PROBLEM REQUIREMENTS:
Report how many lines below contain the word "keeps". Give only the number.

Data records

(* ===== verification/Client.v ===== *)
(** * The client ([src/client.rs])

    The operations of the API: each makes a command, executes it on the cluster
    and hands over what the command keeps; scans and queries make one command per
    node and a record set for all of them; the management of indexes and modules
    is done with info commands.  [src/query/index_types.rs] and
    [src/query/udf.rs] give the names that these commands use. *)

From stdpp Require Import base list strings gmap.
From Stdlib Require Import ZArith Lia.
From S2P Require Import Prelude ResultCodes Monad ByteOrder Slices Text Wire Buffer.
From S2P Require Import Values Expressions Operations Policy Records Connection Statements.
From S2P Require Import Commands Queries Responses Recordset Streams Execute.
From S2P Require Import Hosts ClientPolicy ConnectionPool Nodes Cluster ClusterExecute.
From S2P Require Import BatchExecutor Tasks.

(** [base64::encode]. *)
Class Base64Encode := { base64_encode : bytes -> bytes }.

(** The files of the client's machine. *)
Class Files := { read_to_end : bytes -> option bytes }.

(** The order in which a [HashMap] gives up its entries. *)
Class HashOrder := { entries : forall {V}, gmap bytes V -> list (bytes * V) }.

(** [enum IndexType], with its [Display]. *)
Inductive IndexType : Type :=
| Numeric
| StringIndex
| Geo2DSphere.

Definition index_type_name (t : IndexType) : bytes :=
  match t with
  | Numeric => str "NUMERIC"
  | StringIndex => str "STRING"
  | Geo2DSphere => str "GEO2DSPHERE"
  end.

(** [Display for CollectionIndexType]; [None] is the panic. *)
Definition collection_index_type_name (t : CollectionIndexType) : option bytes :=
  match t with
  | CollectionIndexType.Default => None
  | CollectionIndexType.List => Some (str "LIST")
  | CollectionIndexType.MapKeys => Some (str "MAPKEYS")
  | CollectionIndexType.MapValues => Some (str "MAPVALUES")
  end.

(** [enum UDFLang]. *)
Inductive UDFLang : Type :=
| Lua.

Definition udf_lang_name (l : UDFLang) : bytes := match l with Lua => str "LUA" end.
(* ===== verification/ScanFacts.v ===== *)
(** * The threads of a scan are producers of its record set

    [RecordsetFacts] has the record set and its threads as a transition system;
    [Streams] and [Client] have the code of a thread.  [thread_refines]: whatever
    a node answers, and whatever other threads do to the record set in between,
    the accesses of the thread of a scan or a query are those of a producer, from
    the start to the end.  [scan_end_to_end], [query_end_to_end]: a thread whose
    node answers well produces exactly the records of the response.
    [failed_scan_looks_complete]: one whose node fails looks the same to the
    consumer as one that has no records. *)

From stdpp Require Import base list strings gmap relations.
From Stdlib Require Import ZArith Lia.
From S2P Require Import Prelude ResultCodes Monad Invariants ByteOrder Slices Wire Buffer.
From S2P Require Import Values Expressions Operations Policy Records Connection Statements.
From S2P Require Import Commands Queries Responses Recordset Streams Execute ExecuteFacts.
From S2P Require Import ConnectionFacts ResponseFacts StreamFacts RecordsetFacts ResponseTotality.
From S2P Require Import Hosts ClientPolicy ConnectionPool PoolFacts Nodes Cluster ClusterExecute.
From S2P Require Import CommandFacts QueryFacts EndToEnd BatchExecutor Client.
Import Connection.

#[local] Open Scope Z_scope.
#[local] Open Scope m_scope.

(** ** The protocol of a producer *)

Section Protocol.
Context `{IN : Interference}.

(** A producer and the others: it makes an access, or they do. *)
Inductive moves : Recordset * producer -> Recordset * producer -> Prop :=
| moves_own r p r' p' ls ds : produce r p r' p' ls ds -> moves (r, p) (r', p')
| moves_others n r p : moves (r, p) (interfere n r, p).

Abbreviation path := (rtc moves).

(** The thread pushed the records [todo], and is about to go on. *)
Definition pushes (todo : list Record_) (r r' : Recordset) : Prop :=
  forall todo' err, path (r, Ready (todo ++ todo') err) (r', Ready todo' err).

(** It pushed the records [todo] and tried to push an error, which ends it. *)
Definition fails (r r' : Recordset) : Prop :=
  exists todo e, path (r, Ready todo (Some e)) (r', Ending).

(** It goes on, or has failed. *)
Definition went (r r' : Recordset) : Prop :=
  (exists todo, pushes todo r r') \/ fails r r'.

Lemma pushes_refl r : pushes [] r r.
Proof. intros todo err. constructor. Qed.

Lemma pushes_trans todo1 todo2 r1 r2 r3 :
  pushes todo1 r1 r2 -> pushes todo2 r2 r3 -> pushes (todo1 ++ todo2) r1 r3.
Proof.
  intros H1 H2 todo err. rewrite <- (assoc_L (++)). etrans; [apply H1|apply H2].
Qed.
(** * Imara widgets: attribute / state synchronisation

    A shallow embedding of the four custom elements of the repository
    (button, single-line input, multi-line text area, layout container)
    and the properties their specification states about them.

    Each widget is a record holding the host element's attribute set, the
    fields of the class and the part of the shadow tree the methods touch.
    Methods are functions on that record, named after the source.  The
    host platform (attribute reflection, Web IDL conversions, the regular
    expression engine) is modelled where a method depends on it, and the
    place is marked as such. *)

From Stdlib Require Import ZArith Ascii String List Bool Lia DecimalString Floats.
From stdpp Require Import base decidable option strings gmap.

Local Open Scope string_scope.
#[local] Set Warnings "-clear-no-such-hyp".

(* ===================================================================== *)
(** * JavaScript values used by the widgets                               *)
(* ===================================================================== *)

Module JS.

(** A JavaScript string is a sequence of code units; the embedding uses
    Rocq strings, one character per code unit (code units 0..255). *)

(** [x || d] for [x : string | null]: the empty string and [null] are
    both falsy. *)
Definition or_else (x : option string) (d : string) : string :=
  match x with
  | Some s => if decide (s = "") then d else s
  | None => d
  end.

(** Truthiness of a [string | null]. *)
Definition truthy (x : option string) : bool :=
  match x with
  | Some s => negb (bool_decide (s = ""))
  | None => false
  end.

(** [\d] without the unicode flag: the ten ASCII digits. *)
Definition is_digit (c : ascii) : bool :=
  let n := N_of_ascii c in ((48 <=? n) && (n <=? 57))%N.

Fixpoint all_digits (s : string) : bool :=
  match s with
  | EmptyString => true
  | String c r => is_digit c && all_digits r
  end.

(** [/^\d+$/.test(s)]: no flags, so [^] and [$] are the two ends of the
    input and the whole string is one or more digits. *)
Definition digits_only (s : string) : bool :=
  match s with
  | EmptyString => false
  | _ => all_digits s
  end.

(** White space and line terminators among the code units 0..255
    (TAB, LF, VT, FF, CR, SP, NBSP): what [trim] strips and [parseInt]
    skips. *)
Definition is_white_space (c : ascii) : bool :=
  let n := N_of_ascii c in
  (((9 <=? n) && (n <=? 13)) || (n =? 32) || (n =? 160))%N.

* * *

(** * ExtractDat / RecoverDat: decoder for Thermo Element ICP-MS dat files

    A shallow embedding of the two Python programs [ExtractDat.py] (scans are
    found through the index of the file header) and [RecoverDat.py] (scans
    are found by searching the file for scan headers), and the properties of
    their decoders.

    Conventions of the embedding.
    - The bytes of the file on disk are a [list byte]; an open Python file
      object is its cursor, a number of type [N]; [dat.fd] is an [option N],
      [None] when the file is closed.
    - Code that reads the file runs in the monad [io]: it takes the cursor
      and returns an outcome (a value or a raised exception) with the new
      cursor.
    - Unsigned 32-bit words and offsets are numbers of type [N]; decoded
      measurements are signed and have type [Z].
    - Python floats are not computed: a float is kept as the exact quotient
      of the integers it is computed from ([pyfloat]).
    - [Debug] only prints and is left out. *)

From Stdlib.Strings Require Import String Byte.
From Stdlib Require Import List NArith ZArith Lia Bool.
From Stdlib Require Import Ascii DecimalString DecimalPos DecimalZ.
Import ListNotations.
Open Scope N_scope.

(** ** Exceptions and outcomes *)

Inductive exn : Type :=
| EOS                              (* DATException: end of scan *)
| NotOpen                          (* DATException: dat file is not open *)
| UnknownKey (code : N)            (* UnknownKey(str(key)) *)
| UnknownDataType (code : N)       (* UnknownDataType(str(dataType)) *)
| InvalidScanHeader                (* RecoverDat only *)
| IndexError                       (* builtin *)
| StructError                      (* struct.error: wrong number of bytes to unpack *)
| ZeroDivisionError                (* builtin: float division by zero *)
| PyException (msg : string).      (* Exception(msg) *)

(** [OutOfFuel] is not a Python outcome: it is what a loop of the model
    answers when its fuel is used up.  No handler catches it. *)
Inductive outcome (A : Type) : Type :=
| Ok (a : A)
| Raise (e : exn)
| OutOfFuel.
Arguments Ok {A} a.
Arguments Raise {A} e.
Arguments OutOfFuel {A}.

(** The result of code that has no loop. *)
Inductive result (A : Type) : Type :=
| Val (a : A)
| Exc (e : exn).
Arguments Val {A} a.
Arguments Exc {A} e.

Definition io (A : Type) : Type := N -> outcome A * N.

==

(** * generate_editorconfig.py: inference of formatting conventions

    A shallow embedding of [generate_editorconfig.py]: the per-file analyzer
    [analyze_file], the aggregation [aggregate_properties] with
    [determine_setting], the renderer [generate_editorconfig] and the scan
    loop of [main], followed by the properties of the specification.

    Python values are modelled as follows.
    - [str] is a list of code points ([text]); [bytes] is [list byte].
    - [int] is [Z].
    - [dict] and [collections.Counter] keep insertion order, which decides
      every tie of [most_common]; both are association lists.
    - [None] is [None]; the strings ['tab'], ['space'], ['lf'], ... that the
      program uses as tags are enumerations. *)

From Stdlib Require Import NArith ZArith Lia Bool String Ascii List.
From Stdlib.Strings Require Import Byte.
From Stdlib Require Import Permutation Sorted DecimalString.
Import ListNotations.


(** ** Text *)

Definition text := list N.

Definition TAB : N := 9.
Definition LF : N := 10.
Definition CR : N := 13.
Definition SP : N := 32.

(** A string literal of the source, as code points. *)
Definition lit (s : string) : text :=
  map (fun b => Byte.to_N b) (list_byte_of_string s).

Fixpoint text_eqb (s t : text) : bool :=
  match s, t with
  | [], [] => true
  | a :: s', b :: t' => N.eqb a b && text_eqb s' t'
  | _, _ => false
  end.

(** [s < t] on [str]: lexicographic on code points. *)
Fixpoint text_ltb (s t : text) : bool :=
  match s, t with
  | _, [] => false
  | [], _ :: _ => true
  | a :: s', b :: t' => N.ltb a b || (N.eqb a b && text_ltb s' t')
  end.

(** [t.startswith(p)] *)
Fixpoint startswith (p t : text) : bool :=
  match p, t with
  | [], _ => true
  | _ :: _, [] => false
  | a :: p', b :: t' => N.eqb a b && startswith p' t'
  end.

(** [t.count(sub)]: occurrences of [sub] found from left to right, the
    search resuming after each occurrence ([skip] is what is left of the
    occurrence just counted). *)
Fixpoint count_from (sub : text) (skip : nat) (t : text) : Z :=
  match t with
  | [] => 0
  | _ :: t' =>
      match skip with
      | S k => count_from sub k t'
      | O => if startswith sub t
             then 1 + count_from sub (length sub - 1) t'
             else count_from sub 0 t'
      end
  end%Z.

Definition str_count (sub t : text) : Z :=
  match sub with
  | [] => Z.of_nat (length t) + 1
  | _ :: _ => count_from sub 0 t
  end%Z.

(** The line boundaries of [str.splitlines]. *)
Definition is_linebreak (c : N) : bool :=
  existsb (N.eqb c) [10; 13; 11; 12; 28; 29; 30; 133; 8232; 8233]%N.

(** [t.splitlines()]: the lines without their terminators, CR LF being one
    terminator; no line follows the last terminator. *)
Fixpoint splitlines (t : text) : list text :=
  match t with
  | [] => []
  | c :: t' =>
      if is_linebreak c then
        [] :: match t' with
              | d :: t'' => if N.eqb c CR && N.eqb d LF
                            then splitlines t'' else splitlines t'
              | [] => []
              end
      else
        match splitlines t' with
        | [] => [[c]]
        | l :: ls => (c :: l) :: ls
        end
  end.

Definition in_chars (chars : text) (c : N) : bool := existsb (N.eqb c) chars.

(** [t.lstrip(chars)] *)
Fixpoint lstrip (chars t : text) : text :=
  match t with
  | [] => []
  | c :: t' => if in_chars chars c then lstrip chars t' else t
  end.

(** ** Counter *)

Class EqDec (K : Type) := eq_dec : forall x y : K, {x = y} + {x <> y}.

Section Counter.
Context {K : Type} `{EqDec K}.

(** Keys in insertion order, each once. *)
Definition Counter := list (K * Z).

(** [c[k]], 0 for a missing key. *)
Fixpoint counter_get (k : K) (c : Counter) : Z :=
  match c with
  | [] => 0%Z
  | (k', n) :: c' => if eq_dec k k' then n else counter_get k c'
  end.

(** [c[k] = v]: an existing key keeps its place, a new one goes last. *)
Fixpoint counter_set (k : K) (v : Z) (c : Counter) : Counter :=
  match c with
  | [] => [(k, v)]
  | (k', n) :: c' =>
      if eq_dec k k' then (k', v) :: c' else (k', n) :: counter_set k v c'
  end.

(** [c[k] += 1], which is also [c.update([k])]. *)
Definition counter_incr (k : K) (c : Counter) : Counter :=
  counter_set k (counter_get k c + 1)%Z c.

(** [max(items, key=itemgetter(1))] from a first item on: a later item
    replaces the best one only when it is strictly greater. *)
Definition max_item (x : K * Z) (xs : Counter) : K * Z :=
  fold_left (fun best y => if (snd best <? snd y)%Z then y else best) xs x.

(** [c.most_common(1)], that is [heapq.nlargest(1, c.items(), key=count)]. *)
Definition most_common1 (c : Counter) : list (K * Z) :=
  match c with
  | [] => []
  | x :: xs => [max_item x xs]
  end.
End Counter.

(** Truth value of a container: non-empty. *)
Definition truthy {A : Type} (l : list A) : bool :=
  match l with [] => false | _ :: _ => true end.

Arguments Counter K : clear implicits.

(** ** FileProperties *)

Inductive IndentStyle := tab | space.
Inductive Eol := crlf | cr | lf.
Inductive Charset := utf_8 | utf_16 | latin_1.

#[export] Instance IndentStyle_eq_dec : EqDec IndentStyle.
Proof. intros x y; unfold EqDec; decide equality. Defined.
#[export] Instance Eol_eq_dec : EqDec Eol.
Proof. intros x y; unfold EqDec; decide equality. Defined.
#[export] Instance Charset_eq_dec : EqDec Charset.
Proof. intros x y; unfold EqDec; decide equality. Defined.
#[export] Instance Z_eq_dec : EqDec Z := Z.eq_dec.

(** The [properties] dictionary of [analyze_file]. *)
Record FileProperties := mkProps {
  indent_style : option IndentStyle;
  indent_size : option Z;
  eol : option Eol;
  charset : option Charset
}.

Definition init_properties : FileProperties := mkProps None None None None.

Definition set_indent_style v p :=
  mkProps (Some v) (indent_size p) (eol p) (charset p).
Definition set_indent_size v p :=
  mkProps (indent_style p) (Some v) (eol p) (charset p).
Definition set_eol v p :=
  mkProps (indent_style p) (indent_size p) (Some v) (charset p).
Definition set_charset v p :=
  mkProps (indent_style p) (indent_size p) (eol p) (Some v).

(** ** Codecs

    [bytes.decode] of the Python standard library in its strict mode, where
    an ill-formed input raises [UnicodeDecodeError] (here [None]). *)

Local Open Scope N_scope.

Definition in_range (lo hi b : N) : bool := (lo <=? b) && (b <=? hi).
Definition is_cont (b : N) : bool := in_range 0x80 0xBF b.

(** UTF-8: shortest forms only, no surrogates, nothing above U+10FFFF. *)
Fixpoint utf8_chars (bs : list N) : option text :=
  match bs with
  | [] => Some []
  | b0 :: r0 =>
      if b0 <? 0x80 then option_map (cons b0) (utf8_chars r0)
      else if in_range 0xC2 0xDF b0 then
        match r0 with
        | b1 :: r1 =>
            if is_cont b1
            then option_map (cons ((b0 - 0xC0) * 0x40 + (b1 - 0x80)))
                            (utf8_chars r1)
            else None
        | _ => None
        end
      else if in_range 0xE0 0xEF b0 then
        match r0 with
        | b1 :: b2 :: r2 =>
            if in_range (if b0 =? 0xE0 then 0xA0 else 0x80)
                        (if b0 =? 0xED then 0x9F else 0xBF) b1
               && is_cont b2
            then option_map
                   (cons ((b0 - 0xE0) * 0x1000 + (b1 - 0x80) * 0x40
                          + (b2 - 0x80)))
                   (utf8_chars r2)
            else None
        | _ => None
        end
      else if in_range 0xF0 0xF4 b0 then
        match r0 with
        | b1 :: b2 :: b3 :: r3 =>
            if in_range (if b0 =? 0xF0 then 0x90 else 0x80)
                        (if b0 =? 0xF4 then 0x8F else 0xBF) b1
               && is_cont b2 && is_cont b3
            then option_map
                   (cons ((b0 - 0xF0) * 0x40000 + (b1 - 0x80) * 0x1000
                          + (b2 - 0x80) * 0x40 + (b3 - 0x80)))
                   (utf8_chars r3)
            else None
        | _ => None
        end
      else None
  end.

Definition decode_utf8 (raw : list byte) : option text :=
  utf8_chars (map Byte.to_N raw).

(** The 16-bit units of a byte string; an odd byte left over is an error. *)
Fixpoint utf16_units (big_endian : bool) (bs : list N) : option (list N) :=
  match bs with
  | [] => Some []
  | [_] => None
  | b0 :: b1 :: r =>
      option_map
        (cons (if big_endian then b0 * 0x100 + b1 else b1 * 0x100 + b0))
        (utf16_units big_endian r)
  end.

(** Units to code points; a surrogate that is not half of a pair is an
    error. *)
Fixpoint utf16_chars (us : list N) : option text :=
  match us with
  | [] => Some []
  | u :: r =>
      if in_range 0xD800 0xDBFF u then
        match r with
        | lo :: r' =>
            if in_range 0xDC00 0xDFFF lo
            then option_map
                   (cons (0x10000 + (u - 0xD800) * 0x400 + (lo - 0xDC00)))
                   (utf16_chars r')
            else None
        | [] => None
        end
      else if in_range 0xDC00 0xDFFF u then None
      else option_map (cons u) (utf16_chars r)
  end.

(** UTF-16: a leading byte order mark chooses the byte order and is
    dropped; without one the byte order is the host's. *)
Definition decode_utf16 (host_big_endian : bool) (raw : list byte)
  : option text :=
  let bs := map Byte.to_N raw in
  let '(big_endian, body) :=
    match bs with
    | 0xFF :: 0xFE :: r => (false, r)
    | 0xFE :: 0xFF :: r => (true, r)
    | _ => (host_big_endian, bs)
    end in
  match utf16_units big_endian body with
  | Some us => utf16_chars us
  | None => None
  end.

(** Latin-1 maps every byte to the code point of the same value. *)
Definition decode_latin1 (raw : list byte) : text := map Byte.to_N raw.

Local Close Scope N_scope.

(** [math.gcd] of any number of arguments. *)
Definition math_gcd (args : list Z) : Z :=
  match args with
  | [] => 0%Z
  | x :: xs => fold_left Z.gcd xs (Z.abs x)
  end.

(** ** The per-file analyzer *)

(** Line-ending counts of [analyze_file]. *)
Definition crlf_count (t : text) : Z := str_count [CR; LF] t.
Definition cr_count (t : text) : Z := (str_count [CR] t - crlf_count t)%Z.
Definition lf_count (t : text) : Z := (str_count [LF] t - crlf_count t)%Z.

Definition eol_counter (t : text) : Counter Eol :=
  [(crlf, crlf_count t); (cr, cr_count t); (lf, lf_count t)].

WRITTEN ANSWER:
2